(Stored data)
--

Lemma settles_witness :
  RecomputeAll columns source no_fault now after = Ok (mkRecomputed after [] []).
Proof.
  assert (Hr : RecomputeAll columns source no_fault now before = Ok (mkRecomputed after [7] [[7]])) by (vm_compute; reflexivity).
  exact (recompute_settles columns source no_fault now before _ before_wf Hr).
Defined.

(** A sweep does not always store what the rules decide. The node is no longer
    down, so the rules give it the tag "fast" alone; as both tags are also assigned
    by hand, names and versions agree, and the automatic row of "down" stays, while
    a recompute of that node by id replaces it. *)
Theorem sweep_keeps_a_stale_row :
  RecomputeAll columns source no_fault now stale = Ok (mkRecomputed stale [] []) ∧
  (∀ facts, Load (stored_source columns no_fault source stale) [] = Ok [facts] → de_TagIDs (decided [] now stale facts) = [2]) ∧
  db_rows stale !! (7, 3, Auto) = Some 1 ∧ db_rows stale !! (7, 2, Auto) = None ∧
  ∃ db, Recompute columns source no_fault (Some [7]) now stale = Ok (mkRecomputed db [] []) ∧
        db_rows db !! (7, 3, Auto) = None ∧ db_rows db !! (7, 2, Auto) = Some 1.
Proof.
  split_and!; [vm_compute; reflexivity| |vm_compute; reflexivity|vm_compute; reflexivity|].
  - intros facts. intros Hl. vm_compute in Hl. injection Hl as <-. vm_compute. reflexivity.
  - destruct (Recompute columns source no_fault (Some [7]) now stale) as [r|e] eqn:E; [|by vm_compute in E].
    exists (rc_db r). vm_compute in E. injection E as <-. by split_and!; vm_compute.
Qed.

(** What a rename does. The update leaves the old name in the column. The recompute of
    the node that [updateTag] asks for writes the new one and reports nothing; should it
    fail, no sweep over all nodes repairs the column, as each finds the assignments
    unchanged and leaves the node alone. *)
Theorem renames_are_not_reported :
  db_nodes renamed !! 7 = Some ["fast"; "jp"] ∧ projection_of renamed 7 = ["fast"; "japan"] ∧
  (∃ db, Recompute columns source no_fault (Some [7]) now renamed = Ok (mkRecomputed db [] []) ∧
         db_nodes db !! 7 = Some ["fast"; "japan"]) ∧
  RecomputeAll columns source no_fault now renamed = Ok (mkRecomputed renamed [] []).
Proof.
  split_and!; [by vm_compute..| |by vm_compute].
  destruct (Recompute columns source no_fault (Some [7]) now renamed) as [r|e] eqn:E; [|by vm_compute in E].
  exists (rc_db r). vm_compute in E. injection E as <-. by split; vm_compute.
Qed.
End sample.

--

TASK BRIEF
Taking the entries above, print exactly the lines starting at the line with "assert (Hr : RecomputeAll" and ending at the line with "- intros facts.", both included.

EXERCISE RESULT
  assert (Hr : RecomputeAll columns source no_fault now before = Ok (mkRecomputed after [7] [[7]])) by (vm_compute; reflexivity).
  exact (recompute_settles columns source no_fault now before _ before_wf Hr).
Defined.

(** A sweep does not always store what the rules decide. The node is no longer
    down, so the rules give it the tag "fast" alone; as both tags are also assigned
    by hand, names and versions agree, and the automatic row of "down" stays, while
    a recompute of that node by id replaces it. *)
Theorem sweep_keeps_a_stale_row :
  RecomputeAll columns source no_fault now stale = Ok (mkRecomputed stale [] []) ∧
  (∀ facts, Load (stored_source columns no_fault source stale) [] = Ok [facts] → de_TagIDs (decided [] now stale facts) = [2]) ∧
  db_rows stale !! (7, 3, Auto) = Some 1 ∧ db_rows stale !! (7, 2, Auto) = None ∧
  ∃ db, Recompute columns source no_fault (Some [7]) now stale = Ok (mkRecomputed db [] []) ∧
        db_rows db !! (7, 3, Auto) = None ∧ db_rows db !! (7, 2, Auto) = Some 1.
Proof.
  split_and!; [vm_compute; reflexivity| |vm_compute; reflexivity|vm_compute; reflexivity|].
  - intros facts. intros Hl. vm_compute in Hl. injection Hl as <-. vm_compute. reflexivity.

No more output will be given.